French newspaper L’Équipe uses anti-fascist slogan against Spain before semi-final match

French newspaper L’Équipe uses anti-fascist slogan against Spain before semi-final match
French newspaper L’Équipe uses anti-fascist slogan against Spain before semi-final match

“They shall not pass.” The slogan became popular among Republican militias during the civil war to stop the advance of Franco’s troops. And it has been used, in Spanish, in recent weeks by the French left to appeal to the vote against Marine Le Pen’s far right. Now, the sports daily L’Équipe has taken it up again. But, this time, to stop the Spanish football team before Tuesday’s match.

On the front page of the paper, next to the anti-fascist proclamation, five players from the French team appear. Among them, Jules Koundé, who in recent weeks has made several calls for his compatriots to go to the polls. “We must block the extreme right,” the defender said. “To reach the final, Blues They will have to hold their own against Spain, the most attractive team in the Euro,” writes L’Équipe.

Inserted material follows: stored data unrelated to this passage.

(** * The mirroring VFS shim of src/sqlite3/vfsmirror.c

    A shallow embedding of the shim that sits between the SQLite core and
    the real VFS: every file owns a primary handle and, for main database
    and main journal files, a replica handle inside the mirror directory.

    Conventions of the embedding.
    - C [int] and status codes are [Z]; conversions that can wrap are
      written out ([to_int], [size_t_index]).
    - A C string is the [list ascii] of its characters before the
      terminating NUL; the terminator sits at index [length].
    - Undefined behaviour of the C code (a read or write outside an array,
      a NULL dereference) is a [Fault] of the [result] type.
    - Calls into the underlying VFS and into the SQLite API are answered
      by an [environment] record over an abstract world [W] and are recorded,
      oldest first, in the [trace] of the [state].
    - The diagnostic text ([vfsmirror_printf], [vfsmirror_print_errcode]),
      which goes to the output routine given at registration, is left out. *)

From Stdlib Require Import ZArith List Ascii String Bool Lia.
Import ListNotations.
Local Open Scope Z_scope.

(** ** Constants of sqlite3.h *)

(** Modelled from the spec: the header sqlite3.h is not among the sources;
    the names below are the ones vfsmirror.c uses, with the values of
    SQLite's public header. The spec only calls [SQLITE_OK] "success" and
    the two open flags "main database" and "main journal". *)
Definition SQLITE_OK : Z := 0.
Definition SQLITE_NOMEM : Z := 7.
Definition SQLITE_IOERR : Z := 10.
Definition SQLITE_NOTFOUND : Z := 12.
Definition SQLITE_FULL : Z := 13.
Definition SQLITE_CANTOPEN : Z := 14.

(** The [xFileControl] opcode that asks for the names of the VFS stack. *)
Definition SQLITE_FCNTL_VFSNAME : Z := 12.

Definition SQLITE_OPEN_READWRITE : Z := 2.
Definition SQLITE_OPEN_CREATE : Z := 4.
Definition SQLITE_OPEN_MAIN_DB : Z := 256.
Definition SQLITE_OPEN_TEMP_DB : Z := 512.
Definition SQLITE_OPEN_TRANSIENT_DB : Z := 1024.
Definition SQLITE_OPEN_MAIN_JOURNAL : Z := 2048.
Definition SQLITE_OPEN_TEMP_JOURNAL : Z := 4096.
Definition SQLITE_OPEN_SUBJOURNAL : Z := 8192.
Definition SQLITE_OPEN_MASTER_JOURNAL : Z := 16384.
Definition SQLITE_OPEN_WAL : Z := 524288.

(** ** The reconciliation macro *)

(** [#define RETURN_CODE(RC1, RC2) (RC1 == RC2 ? RC1 : RC1 == SQLITE_OK ? RC2: RC1)] *)
Definition RETURN_CODE (RC1 RC2 : Z) : Z :=
  if RC1 =? RC2 then RC1 else if RC1 =? SQLITE_OK then RC2 else RC1.

(** ** C strings, pointers into them, and faults *)

Definition cstring := list ascii.

(** Characters of a literal. *)
Definition C (s : string) : cstring := list_ascii_of_string s.

Definition NUL : ascii := Ascii.zero.

Inductive fault :=
| OobRead (index : Z)     (* read outside the array, at this index *)
| OobWrite (index : Z)    (* write outside the array, at this index *)
| NullDeref               (* NULL used as an object *)
| BadFormat               (* printf conversion in a call without arguments *)
| IncompleteFormat.       (* printf format that ends inside a conversion *)

Inductive result (A : Type) :=
| Ok (a : A)
| Fault (f : fault).
Arguments Ok {A} a.
Arguments Fault {A} f.

Definition rbind {A B} (r : result A) (k : A -> result B) : result B :=
  match r with
  | Ok a => k a
  | Fault f => Fault f
  end.

Notation "x <- r ;; k" := (rbind r (fun x => k))
  (at level 61, r at next level, right associativity).

(** [const char *]: the string object pointed into and the offset of the
    pointer from its first character. *)
Record char_ptr := { base : cstring; ofs : Z }.

Definition ptr_to (z : cstring) : char_ptr := {| base := z; ofs := 0 |}.

Definition ptr_add (z : char_ptr) (i : Z) : char_ptr :=
  {| base := base z; ofs := ofs z + i |}.

Definition len (z : cstring) : Z := Z.of_nat (List.length z).

(** [z[k]]: the characters are at 0 .. len-1 of the object and the NUL at
    len; every other index is outside the object. *)
Definition read_char (z : char_ptr) (k : Z) : result ascii :=
  let i := ofs z + k in
  if (0 <=? i) && (i <? len (base z)) then Ok (nth (Z.to_nat i) (base z) NUL)
  else if i =? len (base z) then Ok NUL
  else Fault (OobRead i).

(** [strlen(z)]: scans from the pointer up to the NUL. *)
Definition c_strlen (z : char_ptr) : result Z :=
  if (0 <=? ofs z) && (ofs z <=? len (base z)) then Ok (len (base z) - ofs z)
  else Fault (OobRead (ofs z)).

(** The string a pointer denotes when it is read as a C string. *)
Definition c_string (z : char_ptr) : result cstring :=
  if (0 <=? ofs z) && (ofs z <=? len (base z))
  then Ok (skipn (Z.to_nat (ofs z)) (base z))
  else Fault (OobRead (ofs z)).

(** Conversion of an integer value to a 32-bit [int]. *)
Definition to_int (x : Z) : Z := (x + 2 ^ 31) mod 2 ^ 32 - 2 ^ 31.

(** The byte offset that indexing an array with a [size_t] value lands
    on: the value is reduced to 64 bits and the address arithmetic wraps,
    so that values from 2^63 on are offsets below the array. *)
Definition size_t_index (x : Z) : Z :=
  let u := x mod 2 ^ 64 in
  if u <? 2 ^ 63 then u else u - 2 ^ 64.

(** ** fileTail *)

Definition is_sep (c : ascii) : bool :=
  (c =? "/")%char || (c =? "\")%char.

(** The loop [while (i > 0 && z[i-1] != '/' && z[i-1] != '\\') i--;]
    entered with [i = n]; each iteration lowers [i] by one, so the loop
    variable is the structural argument. The result is the final [i]. *)
Fixpoint fileTail_scan (z : char_ptr) (n : nat) : result Z :=
  match n with
  | O => Ok 0
  | S n' =>
      c <- read_char z (Z.of_nat n') ;;
      if is_sep c then Ok (Z.of_nat n) else fileTail_scan z n'
  end.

Since Emmanuel Macron announced the early French legislative elections on the evening of 9 June, the phrase “no pasarán” has been heard on many occasions. It has been uttered by demonstrators in Paris. It has given its name to a protest song by rappers. It has even been used by a former footballer such as Éric Cantona. Now, the enemy they are opposing is not fascism, but the team led by Luis de la Fuente. This Tuesday, the two countries will face each other at 9pm in the semi-finals of the European Championship to secure a ticket to the final next Sunday.

Committed footballers

Koundé has not been the only footballer who has ‘got his hands dirty’ with the elections. Ousmane Dembélé shared in his stories on Instagram a picture of his smiling face, minutes after the publication of the Ipsos projections that gave victory to the New Popular Front, to the detriment of National Regrouping, which obtained third place.

That photo (of Dembélé) was also shared by Marcus Thuram, who was the first to publicly take a stand from the French national team. The Inter Milan player warned, after the European elections, of the situation in which both his country and Europe found themselves: “We all have to go and vote, tell everyone to go and vote. And, above all, as citizens, we must fight every day so that this does not happen again. So that the RN does not happen.” [el partido de Le Pen]”. After the result of the second round was announced, Thuram celebrated on his social networks: “Long live diversity, long live the Republic, long live France. The fight continues.”

Alongside these two, also Ibrahima Konate or Aurélien Tchouameni. The first, through emojis who were celebrating having stopped the far right. The Real Madrid player, for his part, described the result as a “victory of the people”.

For all these reasons, they are “imbeciles” for Vox

After that, the president of the Corts Valencianes and second authority of the Valencian Community, Llanos Massó, from Vox, harshly criticized the players of the French team and called them “imbeciles”

Massó stated on the social network X, with typos included: “Hopefully on Tuesday we can celebrate Spain’s victory, not so much for football but for defeating some imbecile elitist millionaires who, while they live in their mansions, condemn their compatriots to insecurity and disaster and celebrate it.”

Commitment from some, lukewarmness from others

The Spanish national team players, on the other hand, chose not to take a position. This was in response to the statements made by the French star and new Real Madrid striker, Kylian Mbappé, who, like his teammates, called for a vote against the far right: “I hope we are still proud to wear this shirt on July 7.”

Asked about this, Unai Simon, the Spanish goalkeeper, decided not to comment. “I am a footballer and political issues should be left to others,” he said.

“They shall not pass.” The slogan became popular among Republican militias during the civil war to stop the advance of Franco’s troops. And it has been used, in Spanish, in recent weeks by the French left to appeal to the vote against Marine Le Pen’s far right. Now, the sports daily L’Équipe has taken it up again. But, this time, to stop the Spanish football team before Tuesday’s match.

On the front page of the paper, next to the anti-fascist proclamation, five players from the French team appear. Among them, Jules Koundé, who in recent weeks has made several calls for his compatriots to go to the polls. “We must block the extreme right,” the defender said. “To reach the final, Blues They will have to hold their own against Spain, the most attractive team in the Euro,” writes L’Équipe.